Skin deposition and penetration of trichlorocarbanilide.


Studies are reported on the localization and quantitative distribution of 3,4,4'-trichloro[14C]carbanilide([14C]TCC) in guinea-pig and human skin, and on the percutaneous absorption of TCC following topical application to guinea pigs. [14C]TCC was applied to guinea-pig skin in various vehicles (conventional, superfatted, 10 percent non-soap detergent (NSD) and 30 percent NSD soap suspensions or in N,N-dimethylformamide [DMF]) and under various conditions (e.g. freshly prepared or equilibrated suspensions; single or multiple washes).

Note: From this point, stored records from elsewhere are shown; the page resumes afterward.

(** ** Queueing ahead *)

Lemma QueueUntilCondition_ok fuel steps fn i :
  logs_ok -> (forall k, (length (L k) < fuel)%nat) ->
  (forall w, consistent w -> (i < length w)%nat -> exists stop, fn w = Ok stop) ->
  forall w t, consistent w -> w !! i = Some t -> (length (L i) - handed t < steps)%nat ->
  exists w', QueueUntilCondition delay fuel steps fn w i = Ok w' /\ consistent w' /\ stays w w'.
Proof.
  intros Hlog Hf Hfn. induction steps as [|steps IH]; intros w t Hw Ht Hs; [lia|].
  pose proof (lookup_lt_Some _ _ _ Ht) as Hil. cbn [QueueUntilCondition].
  destruct (Hfn w Hw Hil) as [stop ->]. cbn [mbind result_bind]. destruct stop.
  { exists w. split; [done|]. split; [done|apply stays_refl]. }
  destruct (QueueMatched_ok fuel w i Hlog Hw Hil Hf) as (w1 & queued & -> & Hone).
  cbn [mbind result_bind]. pose proof (queued_stays _ _ _ _ Hw Hone) as Hst.
  destruct Hone as (Hw1 & _ & t' & t1 & Ht' & Ht1 & Hres). simplify_eq. destruct queued.
  - destruct Hres as [tm (Hc & _)]. destruct (IH w1 t1 Hw1 Ht1) as (w' & E & Hw' & Hst').
    { pose proof (mk_bound _ _ _ (proj2 Hw1 i t1 Ht1)) as Hb. unfold seen, handed in *.
      rewrite Hc, length_app in *. simpl in *. lia. }
    exists w'. split; [done|]. split; [done|]. by eapply stays_trans.
  - exists w1. done.
Qed.

Lemma matches_time i tm m : matches i tm m -> tsm_monotonic_event_time tm = timestamp m.
Proof.
  intros (t & _ & H). destruct (own t m); [by subst|]. destruct H as [H _].
  unfold remote_message in H. apply bind_Ok in H as (? & _ & H). apply bind_Ok in H as (? & _ & H).
  apply bind_Ok in H as (? & _ & H). by injection H as <-.
Qed.

(** The times compared by [QueueFor] are times. *)
Definition queue_for_ok (i : nat) (buffer : Z) : Prop :=
  forall t m, w0 !! i = Some t -> m ∈ L i ->
    bt_boot (timestamp m) < Z.of_nat (length (tm_start_times t)) /\
    forall start, tm_start_times t !! Z.to_nat (bt_boot (timestamp m)) = Some start ->
      i64_min <= Z.max start (bt_time (timestamp m)) + buffer <= i64_max.

Lemma front_time todo i t m l :
  mapper_ok todo i t -> matched_messages_ t = m :: l ->
  exists x, x ∈ L i /\ tsm_monotonic_event_time m = timestamp x.
Proof.
  intros Hm Em. pose proof (popped_matched _ _ _ Hm) as Ep. pose proof (mk_calls _ _ _ Hm) as HF.
  rewrite Ep, Em in HF. apply Forall2_app_inv_l in HF as (l1 & l2 & _ & HF & El).
  inversion HF as [|? x ? ? Hx _]; subst. exists x. split; [|by eapply matches_time].
  rewrite <- (take_drop (handed t) (L i)), El. apply elem_of_app. left.
  apply elem_of_app. right. left.
Qed.

Lemma QueueFor_ok fuel buffer w i :
  logs_ok -> consistent w -> (i < length w)%nat -> (forall k, (length (L k) < fuel)%nat) ->
  queue_for_ok i buffer ->
  exists w', QueueFor delay fuel buffer w i = Ok w' /\ consistent w' /\ stays w w'.
Proof.
  intros Hlog Hw Hil Hf Hfor. destruct (lookup_lt_is_Some_2 w i Hil) as [t Ht].
  unfold QueueFor. rewrite Ht. cbn [get_or mbind result_bind].
  assert (exists w1 queued t1,
    match matched_messages_ t with [] => QueueMatched delay fuel w i | _ :: _ => Ok (w, true) end =
      Ok (w1, queued) /\ consistent w1 /\ stays w w1 /\ w1 !! i = Some t1 /\
    (queued = true -> matched_messages_ t1 ≠ []))
    as (w1 & queued & t1 & -> & Hw1 & Hst & Ht1 & Hq).
  { destruct (matched_messages_ t) as [|m l] eqn:Em.
    - destruct (QueueMatched_ok fuel w i Hlog Hw Hil Hf) as (w1 & queued & -> & Hone).
      pose proof Hone as (Hw1 & _ & a & t1 & Ha & Ht1 & Hres). simplify_eq.
      exists w1, queued, t1. split; [done|]. split; [done|].
      split; [by eapply queued_stays|]. split; [done|]. intros ->.
      destruct Hres as [tm (_ & -> & _)]. by rewrite Em.
    - exists w, true, t. split; [done|]. split; [done|]. split; [apply stays_refl|].
      split; [done|]. by rewrite Em. }
  cbn [mbind result_bind]. destruct queued; cbn [negb]; [|by exists w1].
  rewrite Ht1. cbn [get_or mbind result_bind].
  destruct (matched_messages_ t1) as [|m l] eqn:Em; [by destruct Hq|]. cbn [head get_or mbind result_bind].
  pose proof (proj2 Hw1 i t1 Ht1) as Hm1. destruct (front_time _ _ _ _ _ Hm1 Em) as (x & Hx & ->).
  destruct (mk_same _ _ _ Hm1) as (t0 & Ht0 & Hsame). destruct (Hfor t0 x Ht0 Hx) as [Hb Hrange].
  pose proof (lg_min Hlog i x Hx) as Hmin.
  assert (0 <= bt_boot (timestamp x)) as Hpos.
  { unfold bt_le, BootTimestamp_min_time in Hmin. cbn [bt_boot bt_time] in Hmin.
    destruct (0 =? bt_boot (timestamp x)) eqn:E; cbn [negb] in Hmin; bool_hyps; lia. }
  unfold monotonic_start_time. rewrite (sm_start _ _ Hsame), (proj2 (Z.ltb_lt _ _) Hb).
  cbn [check mbind result_bind].
  destruct (lookup_lt_is_Some_2 (tm_start_times t0) (Z.to_nat (bt_boot (timestamp x)))) as [start Hstart];
    [lia|]. rewrite Hstart. cbn [get_or mbind result_bind]. rewrite i64_ok by auto.
  cbn [mbind result_bind].
  destruct (QueueUntilCondition_ok fuel fuel (past_time (Z.max start (bt_time (timestamp x)) + buffer) i) i
    Hlog Hf) with (w := w1) (t := t1) as (w' & E & Hw' & Hst'); try done.
  - intros v _ Hv. unfold past_time. destruct (lookup_lt_is_Some_2 v i Hv) as [tv ->]. by eexists.
  - specialize (Hf i). lia.
  - exists w'. split; [done|]. split; [done|]. by eapply stays_trans.
Qed.

(** ** Sequences of calls *)

Inductive mapper_op :=
  | OpTake (i : nat)            (* [Front], and [PopFront] if there is a message *)
  | OpPeek (i : nat)            (* [Front] *)
  | OpQueueUntil (i : nat) (time : BootTimestamp)
  | OpQueueFor (i : nat) (buffer : Z).

Definition op_node (op : mapper_op) : nat :=
  match op with OpTake i | OpPeek i | OpQueueUntil i _ | OpQueueFor i _ => i end.

Definition op_ok (op : mapper_op) : Prop :=
  (op_node op < length w0)%nat /\
  match op with OpQueueFor i buffer => queue_for_ok i buffer | _ => True end.

(** The mappers and, for [OpTake], the message taken. *)
Definition mapper_perform (fuel : nat) (w : list mapper) (op : mapper_op)
    : result (list mapper * option (nat * option TimestampedMessage)) :=
  match op with
  | OpTake i =>
      '(w, o) ← Front delay fuel w i;
      match o with
      | Some m => w ← PopFront delay fuel w i; Ok (w, Some (i, Some m))
      | None => Ok (w, Some (i, None))
      end
  | OpPeek i => '(w, _) ← Front delay fuel w i; Ok (w, None)
  | OpQueueUntil i time => w ← QueueUntil delay fuel time w i; Ok (w, None)
  | OpQueueFor i buffer => w ← QueueFor delay fuel buffer w i; Ok (w, None)
  end.

Fixpoint mapper_perform_all (fuel : nat) (w : list mapper) (ops : list mapper_op)
    : result (list mapper * list (nat * option TimestampedMessage)) :=
  match ops with
  | [] => Ok (w, [])
  | op :: ops =>
      '(w, out) ← mapper_perform fuel w op;
      '(w, outs) ← mapper_perform_all fuel w ops;
      Ok (w, match out with Some o => o :: outs | None => outs end)
  end.

(** The messages taken from mapper [i]. *)
Definition taken (i : nat) (outs : list (nat * option TimestampedMessage))
    : list TimestampedMessage :=
  omap (fun o : nat * option TimestampedMessage => if decide (fst o = i) then snd o else None) outs.

(** After the last message there are no more. *)
Definition ended (i : nat) (outs : list (nat * option TimestampedMessage)) : Prop :=
  (i, None) ∈ outs.

Lemma popped_bound todo i t :
  mapper_ok todo i t -> Forall2 (matches i) (popped t) (take (length (popped t)) (L i)) /\
    (length (popped t) <= length (L i))%nat.
Proof.
  intros Hm. pose proof (popped_matched _ _ _ Hm) as Ep. pose proof (mk_calls _ _ _ Hm) as HF.
  pose proof (mk_bound _ _ _ Hm) as Hb. unfold seen in Hb.
  assert (length (popped t) <= handed t)%nat as Hle.
  { unfold handed. rewrite Ep, length_app. lia. }
  split; [|lia]. apply (Forall2_take _ _ _ (length (popped t))) in HF.
  rewrite take_take, Nat.min_l in HF by done. rewrite Ep in HF. by rewrite take_app_length in HF.
Qed.

(** One call. *)
Lemma perform_ok fuel w op :
  logs_ok -> consistent w -> op_ok op -> (forall k, (length (L k) < fuel)%nat) ->
  exists w' out, mapper_perform fuel w op = Ok (w', out) /\ consistent w' /\ length w' = length w /\
    forall k t t', w !! k = Some t -> w' !! k = Some t' ->
      popped t' = popped t ++ taken k (option_list out) /\
      (out = Some (k, None) -> length (popped t') = length (L k)).
Proof.
  intros Hlog Hw [Hop1 Hop2] Hf. pose proof (proj1 Hw) as Hlen.
  assert (forall w', consistent w' -> stays w w' -> length w' = length w /\
    forall k t t', w !! k = Some t -> w' !! k = Some t' ->
      popped t' = popped t ++ taken k (option_list None) /\
      (@None (nat * option TimestampedMessage) = Some (k, None) -> length (popped t') = length (L k)))
    as Hnone.
  { intros w' _ [Hl Hst]. split; [done|]. intros k t t' Ht Ht'. rewrite (Hst k t t' Ht Ht').
    cbn. by rewrite app_nil_r. }
  destruct op as [i|i|i time|i buffer]; cbn [op_node] in Hop1; cbn [mapper_perform].
  - destruct (Front_ok fuel w i Hlog Hw ltac:(lia) Hf) as (w1 & o & t1 & -> & Hw1 & [Hl1 Hst] & Ht1 & Hsh).
    cbn [mbind result_bind]. destruct o as [m|].
    + destruct (PopFront_ok fuel w1 i t1 m Hw1 Ht1 Hsh) as (w2 & t2 & -> & Hw2 & Ht2 & Hp & Hl2 & Hother).
      cbn [mbind result_bind]. eexists _, _. split; [done|]. split; [done|]. split; [lia|].
      intros k t t' Ht Ht'. split; [|by intros [=]]. cbn.
      destruct (lookup_lt_is_Some_2 w1 k) as [b Hb]; [rewrite Hl1; by eapply lookup_lt_Some|].
      destruct (decide (i = k)) as [->|Hne]; cbn.
      * assert (t' = t2) as -> by congruence. rewrite Hp. by rewrite (Hst k t t1).
      * rewrite app_nil_r, (Hother k b t') by done. by apply (Hst k).
    + eexists _, _. split; [done|]. split; [done|]. split; [done|]. intros k t t' Ht Ht'.
      split; [rewrite (Hst k t t' Ht Ht'); cbn; by case_decide; rewrite app_nil_r|].
      intros [= ->]. assert (t' = t1) as -> by congruence. destruct Hsh as (_ & Em & Hh).
      unfold popped. rewrite Em, Nat.sub_0_r, firstn_all. done.
  - destruct (Front_ok fuel w i Hlog Hw ltac:(lia) Hf) as (w1 & o & t1 & -> & Hw1 & Hst & _).
    cbn [mbind result_bind]. eexists _, _. split; [done|]. split; [done|]. by apply Hnone.
  - destruct (lookup_lt_is_Some_2 w i) as [t Ht]; [lia|].
    destruct (QueueUntilCondition_ok fuel fuel (past time i) i Hlog Hf) with (w := w) (t := t)
      as (w1 & E & Hw1 & Hst); try done.
    { intros v _ Hv. unfold past. destruct (lookup_lt_is_Some_2 v i Hv) as [tv ->]. by eexists. }
    { specialize (Hf i). lia. }
    unfold QueueUntil. rewrite E. cbn [mbind result_bind]. eexists _, _. split; [done|].
    split; [done|]. by apply Hnone.
  - destruct (QueueFor_ok fuel buffer w i Hlog Hw ltac:(lia) Hf Hop2) as (w1 & -> & Hw1 & Hst).
    cbn [mbind result_bind]. eexists _, _. split; [done|]. split; [done|]. by apply Hnone.
Qed.

Lemma taken_app k a b : taken k (a ++ b) = taken k a ++ taken k b.
Proof. apply omap_app. Qed.

Lemma perform_all_ok fuel ops : forall w,
  logs_ok -> consistent w -> Forall op_ok ops -> (forall k, (length (L k) < fuel)%nat) ->
  exists w' outs, mapper_perform_all fuel w ops = Ok (w', outs) /\ consistent w' /\
    length w' = length w /\
    forall k t t', w !! k = Some t -> w' !! k = Some t' ->
      popped t' = popped t ++ taken k outs /\
      (ended k outs -> length (popped t') = length (L k)).
Proof.
  induction ops as [|op ops IH]; intros w Hlog Hw Hops Hf.
  - exists w, []. split; [done|]. split; [done|]. split; [done|]. intros k t t' H1 H2. simplify_eq.
    split; [by rewrite app_nil_r|]. by intros ?%not_elem_of_nil.
  - apply list.Forall_cons in Hops as [Hop Hops].
    destruct (perform_ok fuel w op Hlog Hw Hop Hf) as (w1 & out & E & Hw1 & Hl1 & H1).
    destruct (IH w1 Hlog Hw1 Hops Hf) as (w2 & outs & E2 & Hw2 & Hl2 & H2).
    exists w2, (option_list out ++ outs). cbn [mapper_perform_all]. rewrite E. cbn [mbind result_bind].
    rewrite E2. cbn [mbind result_bind]. split; [by destruct out|]. split; [done|]. split; [lia|].
    intros k t t' Ht Ht'.
    destruct (lookup_lt_is_Some_2 w1 k) as [b Hb]; [rewrite Hl1; by eapply lookup_lt_Some|].
    destruct (H1 k t b Ht Hb) as [P1 N1]. destruct (H2 k b t' Hb Ht') as [P2 N2].
    rewrite taken_app, (assoc_L (++)), <- P1. split; [done|].
    intros [Ho|Ho]%elem_of_app; [|by apply N2]. destruct out as [o|]; [|by apply not_elem_of_nil in Ho].
    apply list_elem_of_singleton in Ho as <-. specialize (N1 eq_refl).
    destruct (popped_bound _ _ _ (proj2 Hw2 k t' Ht')) as [_ Hb'].
    rewrite P2, length_app in *. lia.
Qed.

Most of the amount of TCC remaining in the skin after rinsing was deposited on the skin surface and only relatively minute amounts actually penetrated through the epidermis into the dermis. Whereas conventional soap facilitated a greater deposition of TCC on the skin surface than NSD, the latter caused greater amounts of TCC to be deposited in the pilosebaceous system and lower dermis than conventional soap. The absence of TCC in the blood and tissues of guinea pigs given topical applications of TCC lends further support to the very low order of percutaneous absorption of TCC. The localisation of TCC followed a similar pattern in human skin as in guinea-pig skin, but the amount deposited was less and the rate of disappearance was more for human than for guinea-pig skin.